Le Mouvement pour la liberté (GS) de Golob a récolté 28,59 % des voix, lui octroyant 29 sièges, selon les résultats préliminaires, tandis que le Parti démocratique slovène (SDS) de Jansa a obtenu 28,09 % des suffrages. La participation a été robustes, atteignant près de 69 % des électeurs.
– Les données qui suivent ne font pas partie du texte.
Lemma serve_sourced rs g r g' :
  inv fuel fp ps h g → sourced rs (data g) → request_ok r → genuine r → serve g r = Ok g' →
  sourced (rs ++ [r]) (data g').
Proof using Hdep.
  intros Hg Hsrc Hr Hgen H.
  assert (∀ d', (∀ q n w, lookup_node d' q n = Some w → lookup_node (data g) q n = Some w) →
    sourced (rs ++ [r]) d') as Hkeep.
  { intros d' Hd q n w Hw. destruct (Hsrc q n w (Hd q n w Hw)) as (p & m & items & Hs & Hp & Hsum).
    exists p, m, items. split; [done|]. split; [by apply pushed_snoc|done]. }
  destruct r as [clock now b|clock|clock age]; cbn [serve request_ok genuine] in *.
  - destruct Hr as [Ht Hlen].
    destruct (apply_batch_spec fuel fp ps h sizes_ok clock now g b) as (res & g1 & v & Ha & _ & Hv & _ & Hcase);
      [apply Hdep|done|done|unfold MAX_ENTRIES in Hlen; lia|].
    rewrite Ha in H. revert H. ostep. intros <-%ok_inj.
    destruct Hcase as [[-> ->]|(d & Hd & He & _)]; [by apply Hkeep|].
    intros q n w Hw. destruct (He q n w Hw) as [Hw'|[-> [(old & Hold & ->)|(w' & Hin & ->)]]].
    + apply (Hkeep d); [|done]. intros q' n' w'. rewrite Hd. apply fresh_lookup.
    + rewrite Hd in Hold. apply fresh_lookup in Hold.
      destruct (Hsrc q _ old Hold) as (p & m & items & Hs & Hp & Hsum).
      exists p, m, items. split; [done|]. split; [by apply pushed_snoc|done].
    + rewrite Forall_forall in Hv. specialize (Hv _ Hin). cbn [fst snd] in Hv.
      destruct (validates_exported b q w' (Hgen q) Hv) as (p & m & items & Hs & Hx & Hsum).
      exists p, m, items. split; [done|]. split; [|done]. exists clock, now, b.
      split; [set_solver|done].
  - destruct (merged_spec clock g Hg) as (ms & g1 & d & Hm & _ & _ & (mc & Hd) & Hl & _).
    rewrite Hm in H. revert H. ostep. intros <-%ok_inj. rewrite Hd. apply Hkeep. intros q n w Hw.
    change (lookup_node d q n = Some w) in Hw. rewrite Hl in Hw. by apply fresh_lookup in Hw.
  - destruct (sweep_inv fuel fp ps h sizes_ok clock (stale_after g) g Hg) as (d & n & Hs & _ & _ & _ & Hl).
    unfold nodes_json in H. destruct (evict_stale fp clock (stale_after g) (data g)) as [d1 changed].
    rewrite Hs in H. revert H. ostep. intros <-%ok_inj. apply Hkeep. intros q n' w Hw.
    change (lookup_node d q n' = Some w) in Hw. rewrite Hl in Hw. by apply fresh_lookup in Hw.
Qed.
Lemma from_raw_iff raw cfg : raw_typed raw → from_raw (Y := Y) raw = Ok cfg ↔ valid raw ∧ cfg = filled raw.
Proof using.
  intros Ht. unfold from_raw. rewrite !then_iff, !fail_if_ok, node_name_iff, !within_iff, !endpoint_iff, affinity_iff,
    bool_decide_eq_false, andb_false_iff, !bool_decide_eq_false.
  assert (∀ (f : RawAgentExport → option RawEndpoint), f (mkRawAgentExport None None) = None →
    f (default (mkRawAgentExport None None) (rc_export raw)) = rc_export raw ≫= f) as Hexp by (intros f Hf; by destruct (rc_export raw)).
  rewrite !Hexp, fmap_is_Some by done.
  assert (¬ is_Some (rc_export raw ≫= re_gateway) ∨ ra_node_name (rc_agent raw) ≠ None ↔
    (is_Some (rc_export raw ≫= re_gateway) → is_Some (ra_node_name (rc_agent raw)))) as ->.
  { rewrite <- not_eq_None_Some. destruct (rc_export raw ≫= re_gateway) as [e|].
    - split; [intros [H|H] Hn; [by destruct (H Hn)|by apply not_eq_None_Some]|intros H; right; by apply not_eq_None_Some, H].
    - split; [intros _ H; by destruct H|intros _; left; intros H; by apply H]. }
  split.
  - intros (H1 & H2 & H3 & H4 & H5 & H6 & H7 & H8 & H9 & H10 & Hcfg). apply ok_inj in Hcfg. split.
    + split; try done. by apply source_iff.
    + by rewrite <- Hcfg, !exporter_fmap, Z.max_comm.
  - intros [[H1 H2 H3 H4 H5 H6 H7 H8 H9 H10] ->]. refine (conj H1 (conj H2 (conj H3 (conj H4 (conj H5 (conj _ (conj H7 (conj H8 (conj H9 (conj H10 _)))))))))); [by apply source_iff|].
    by rewrite !exporter_fmap, Z.max_comm.
Qed.

Lemma from_raw_no_panic raw : no_panic (from_raw (Y := Y) raw).
Proof using.
  unfold from_raw, check_node_name, validate_source, validate_interface, validate_cpu_affinity, validate_cpus, check_endpoint.
  destruct (ra_source _), (ra_node_name _), (ra_cpu_affinity _), (re_otlp _), (re_gateway _); cbn [fmap option_fmap option_map];
    no_panic_tac.
Qed.
End valid.

(** ** The plans of the query files *)

Section load.
Context {Y : Type} (read : string → option string) (parse_query : string → outcome (QueryParseError Y) LogicalQuery).
Context (plan_query : LogicalQuery → outcome PlanError Plan).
Jansa, qui n’a pas caché sa frustration face à des problèmes techniques sur le site de la commission électorale, a annoncé son intention de demander un recomptage des voix dans tous les bureaux.
En dehors des deux grands partis, cinq autres formations sont en position d'entrer au parlement, rendant ainsi difficile la constitution d'une majorité absolue. Le bloc de droite pourrait obtenir 43 sièges, contre 40 pour la coalition sortante.
- Vers une instabilité probable -
« L'écart entre les deux blocs sera très serré », a commenté le journaliste Uros Esih du quotidien Delo, préoccupé par le fait que le parti europhobe Resnica, avec ses 5 sièges, pourrait jouer un rôle déterminant dans les futurs alliances gouvernementales.
« Gouverner avec un parti populiste et antisystème risque de créer de l’instabilité », a-t-il ajouté, annonçant une durée de vie potentiellement courte pour tout gouvernement qui émergerait de cette configuration électorale.
Robert Golob, 59 ans, a su redresser la situation ces dernières semaines, en mettant en avant ses politiques favorables, telles que l'augmentation des pensions. Ces succès sont également à attribuer à un contexte international défavorable aux politiques de droite, selon Ali Zerdin, responsable du supplément dominical de Delo.
Jansa avait orienté sa campagne sur les valeurs traditionnelles slovènes et promettait de couper les financements publics à certaines ONG. Son mandat précédent avait été marqué par des tensions avec l'Union européenne et une gestion controversée de la pandémie.
Sur le plan social, Golob a imposé des réformes, y compris la légalisation du mariage gay, ce qui lui a permis de capter une partie de l'électorat progressiste.
L'impact des affaires de corruption, comme l'affaire Black Cube – impliquant des enregistrements compromettants – a également pesé sur l'issue du scrutin, avec des accusations d'influence en faveur de Jansa. Ce dernier a reconnu avoir rencontré des membres de cette société mais a nié toute implication dans le scandale.
Les prochains mois seront cruciaux pour Robert Golob. La nécessité de trouver des alliés parmi les partis minoritaires et la gestion des tensions internes sont autant de défis qui se dessinent à l’horizon, alors que le pays se tourne vers une éventuelle nouvelle orientation politique.